> [Task to carry out]
Each line in the entries below that holds the word "patterns" belongs in the answer.

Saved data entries
(** * mailpost: content extraction and image-reference resolution

    A shallow embedding of [main.go] of the mailpost repository: the
    path templater, the filename sanitizer, the MIME descent, the
    post/image collectors, the remote retrieval pass and the reference
    resolver, followed by the properties of the specification that
    concern them.

    Representation.  A Go [string] is modelled by the sequence of runes
    that [range], package [regexp] and [strings.ToLower] see when they
    decode it ([gostring := list rune], a rune being a [Z] code point).
    Strings are taken to be valid UTF-8, so that the search of a
    substring by bytes ([strings.Index], [strings.Replace],
    [strings.HasPrefix]) is the search by runes; all the literals of
    the program are ASCII, for which runes and bytes coincide.  The
    separator of package [path/filepath] is ['/'] (the program is
    modelled on a Unix system). *)

From Stdlib Require Import String Ascii ZArith Arith Bool Lia List.
Import ListNotations.

Local Open Scope Z_scope.
Local Open Scope list_scope.

(* ================================================================= *)
(** ** Go strings *)

Abbreviation rune := Z (only parsing).
Abbreviation gostring := (list Z) (only parsing).

(** [go "abc"] is the Go string literal ["abc"]. *)
Definition go (s : string) : gostring :=
  map (fun a => Z.of_N (N_of_ascii a)) (list_ascii_of_string s).

Fixpoint gostring_eqb (a b : gostring) : bool :=
  match a, b with
  | [], [] => true
  | x :: a', y :: b' => (x =? y) && gostring_eqb a' b'
  | _, _ => false
  end.

Definition is_empty (s : gostring) : bool :=
  match s with [] => true | _ => false end.

(** The double quote, kept out of string literals. *)
Definition dquote : rune := 34.

(* ================================================================= *)
(** ** Package [strings] *)

Module strings.

(** [strings.HasPrefix]. *)
Fixpoint HasPrefix (s prefix : gostring) {struct prefix} : bool :=
  match prefix with
  | [] => true
  | p :: prefix' =>
      match s with
      | [] => false
      | c :: s' => (c =? p) && HasPrefix s' prefix'
      end
  end.

(** [strings.Index]: the offset of the first instance of [sep] in
    [s]; Go's [-1] is [None]. *)
Fixpoint Index (s sep : gostring) : option nat :=
  if HasPrefix s sep then Some O
  else match s with
       | [] => None
       | _ :: s' => option_map S (Index s' sep)
       end.

(** [strings.Contains]. *)
Definition Contains (s sep : gostring) : bool :=
  match Index s sep with Some _ => true | None => false end.

(** The replacement loop of [strings.Replace] for a non-empty [old]:
    at most [k] replacements, each at the first instance of [old] in
    what is left of [s]. *)
Fixpoint replace_loop (k : nat) (s old new : gostring) : gostring :=
  match k with
  | O => s
  | S k' =>
      match Index s old with
      | None => s
      | Some j =>
          firstn j s ++ new
            ++ replace_loop k' (skipn (j + length old) s) old new
      end
  end.

(** The same loop when [old] is empty: [new] is inserted at the start
    of the string and then after each rune, [k] times at most. *)
Fixpoint replace_empty (k : nat) (s new : gostring) : gostring :=
  match k with
  | O => s
  | S k' =>
      new ++ match s with
             | [] => []
             | c :: s' => c :: replace_empty k' s' new
             end
  end.

(** [strings.Replace(s, old, new, n)]: the first [n] non-overlapping
    instances of [old] replaced by [new]; no limit when [n < 0]. *)
Definition Replace (s old new : gostring) (n : Z) : gostring :=
  if gostring_eqb old new || (n =? 0) then s
  else
    let k := if n <? 0 then S (length s) else Z.to_nat n in
    if is_empty old then replace_empty k s new
    else replace_loop k s old new.

Definition in_cutset (cutset : gostring) (c : rune) : bool :=
  existsb (Z.eqb c) cutset.

(** [strings.TrimLeft]. *)
Fixpoint TrimLeft (s cutset : gostring) : gostring :=
  match s with
  | [] => []
  | c :: s' => if in_cutset cutset c then TrimLeft s' cutset else s
  end.

(** [strings.TrimRight]. *)
Definition TrimRight (s cutset : gostring) : gostring :=
  rev (TrimLeft (rev s) cutset).

(** [strings.Trim]: leading and trailing runes of [cutset] removed. *)
Definition Trim (s cutset : gostring) : gostring :=
  TrimRight (TrimLeft s cutset) cutset.

Definition is_upper_ascii (r : rune) : bool := (65 <=? r) && (r <=? 90).

(** The case tables of package [unicode] beyond ASCII are not part of
    the program; they are a parameter, of which only this is used: no
    rune beyond ASCII has an ASCII capital letter as its lower case. *)
Record CaseTable := {
  lower_beyond_ascii : rune -> rune;
  lower_beyond_ascii_not_upper :
    forall r, 127 < r -> is_upper_ascii (lower_beyond_ascii r) = false
}.

(** [unicode.ToLower]. *)
Definition ToLowerRune (T : CaseTable) (r : rune) : rune :=
  if is_upper_ascii r then r + 32
  else if r <=? 127 then r
  else lower_beyond_ascii T r.

(** [strings.ToLower]. *)
Definition ToLower (T : CaseTable) (s : gostring) : gostring :=
  map (ToLowerRune T) s.

(** [strings.Join]. *)
Fixpoint Join (elems : list gostring) (sep : gostring) : gostring :=
  match elems with
  | [] => []
  | [e] => e
  | e :: rest => e ++ sep ++ Join rest sep
  end.

End strings.

(* ================================================================= *)
(** ** Package [path/filepath] *)

Module filepath.

Definition Separator : rune := 47.
Definition dot : rune := 46.

Definition IsPathSeparator (c : rune) : bool := c =? Separator.

(** The elements of a path: the pieces between separators, empty
    ones included. *)
Fixpoint elements (path : gostring) : list gostring :=
  match path with
  | [] => [[]]
  | c :: path' =>
      if IsPathSeparator c then [] :: elements path'
      else match elements path' with
           | [] => [[c]]
           | e :: es => (c :: e) :: es
           end
  end.

Definition is_dotdot (e : gostring) : bool := gostring_eqb e [dot; dot].
Definition is_dot (e : gostring) : bool := gostring_eqb e [dot].

(** One round of the loop of [Clean] on the next element.  [out] is
    the output written so far, as a stack of elements (last written
    first).  The elements above the [dotdot] mark of the source are
    the ones that are not [..]: a [..] is written only when nothing
    can be removed, so that the top of the stack is [..] exactly when
    the output is at the mark. *)
Definition clean_step (rooted : bool) (out : list gostring)
    (e : gostring) : list gostring :=
  if is_empty e then out
  else if is_dot e then out
  else if is_dotdot e then
    match out with
    | top :: out' =>
        if is_dotdot top then (if rooted then out else e :: out)
        else out'
    | [] => if rooted then out else [e]
    end
  else e :: out.

(** [filepath.Clean]. *)
Definition Clean (path : gostring) : gostring :=
  match path with
  | [] => [dot]
  | c :: _ =>
      let rooted := IsPathSeparator c in
      let out := rev (fold_left (clean_step rooted) (elements path) []) in
      match out with
      | [] => if rooted then [Separator] else [dot]
      | _ => (if rooted then [Separator] else [])
               ++ strings.Join out [Separator]
      end
  end.

(** [filepath.Join]: leading empty elements are ignored, the rest is
    joined with the separator and cleaned. *)
Fixpoint Join (elem : list gostring) : gostring :=
  match elem with
  | [] => []
  | e :: rest =>
      if is_empty e then Join rest
      else Clean (strings.Join elem [Separator])
  end.

(** The loop of [filepath.Ext], run on the reversed path; [acc] is
    the part of the path after the current position. *)
Fixpoint ext_loop (rpath acc : gostring) : gostring :=
  match rpath with
  | [] => []
  | c :: rpath' =>
      if IsPathSeparator c then []
      else if c =? dot then c :: acc
      else ext_loop rpath' (c :: acc)
  end.

(** [filepath.Ext]: the suffix beginning at the final dot of the last
    element, empty if there is no dot. *)
Definition Ext (path : gostring) : gostring := ext_loop (rev path) [].

(** [filepath.Base]. *)
Definition Base (path : gostring) : gostring :=
  match path with
  | [] => [dot]
  | _ =>
      let stripped := rev (strings.TrimLeft (rev path) [Separator]) in
      match stripped with
      | [] => [Separator]
      | _ => last (elements stripped) []
      end
  end.

End filepath.

Example clean_ex1 : filepath.Clean (go "abc//def//ghi") = go "abc/def/ghi".
Proof. reflexivity. Qed.
Example clean_ex2 : filepath.Clean (go "abc/def/../ghi/../jkl") = go "abc/jkl".
Proof. reflexivity. Qed.
Example clean_ex3 : filepath.Clean (go "/../abc") = go "/abc".
Proof. reflexivity. Qed.
Example clean_ex4 : filepath.Clean (go "abc/./../def") = go "def".
Proof. reflexivity. Qed.
Example clean_ex5 : filepath.Clean (go "../../abc/..") = go "../..".
Proof. reflexivity. Qed.
Example clean_ex6 : filepath.Clean (go "abc/def/../../..") = go "..".
Proof. reflexivity. Qed.
Example clean_ex7 : filepath.Clean (go "///") = go "/".
Proof. reflexivity. Qed.
Example clean_ex8 : filepath.Clean (go "abc/..") = go ".".
Proof. reflexivity. Qed.
Example join_ex1 :
  filepath.Join [go ""; go "a/"; go ""; go "b"] = go "a/b".
Proof. reflexivity. Qed.
Example ext_ex1 : filepath.Ext (go "apple.tar.gz") = go ".gz".
Proof. reflexivity. Qed.
Example ext_ex2 : filepath.Ext (go "a.b/c") = go "".
Proof. reflexivity. Qed.
Example base_ex1 : filepath.Base (go "/img/apple.png/") = go "apple.png".
Proof. reflexivity. Qed.
Example replace_ex1 :
  strings.Replace (go "a.b.a.b") (go "a") (go "xy") 1 = go "xy.b.a.b".
Proof. reflexivity. Qed.
Example replace_ex2 :
  strings.Replace (go "abc") (go "") (go "-") (-1) = go "-a-b-c-".
Proof. reflexivity. Qed.
Example trim_ex1 : strings.Trim (go "  a b ") (go " ") = go "a b".
Proof. reflexivity. Qed.

(* ================================================================= *)
(** ** Package [regexp] *)

(** The fragment of RE2 syntax that the program's five patterns use,
    with Go's leftmost-first semantics: the match begins as early as
    possible and, among the matches that begin there, is the one a
    backtracking search finds first. *)

Module regexp.

Inductive inst : Type :=
| Cls (p : rune -> bool)        (* one rune of a class; a literal is the class of one rune *)
| Opt (c : rune)                (* c{0,1}, greedy *)
| Star (p : rune -> bool)       (* p*, greedy *)
| StarLazy (p : rune -> bool)   (* p*?, non-greedy *)
| Open                          (* ( of the capture group *)
| Close.                        (* ) of the capture group *)

(** A pattern that begins with a one-rune class (as all the program's
    patterns do), so that no match is empty. *)
Record Regexp := { first : rune -> bool; rest : list inst }.

Definition Lit (c : rune) : inst := Cls (Z.eqb c).
Definition lits (s : gostring) : list inst := map Lit s.

(** [.]: any rune but the newline. *)
Definition any (c : rune) : bool := negb (c =? 10).
(** [\s]: tab, newline, form feed, carriage return, space. *)
Definition space (c : rune) : bool :=
  (c =? 9) || (c =? 10) || (c =? 12) || (c =? 13) || (c =? 32).
(** [\w]: [0-9A-Za-z_]. *)
Definition word (c : rune) : bool :=
  ((48 <=? c) && (c <=? 57)) || ((65 <=? c) && (c <=? 90))
  || ((97 <=? c) && (c <=? 122)) || (c =? 95).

> [Problem solution]
(** The fragment of RE2 syntax that the program's five patterns use,
    patterns do), so that no match is empty. *)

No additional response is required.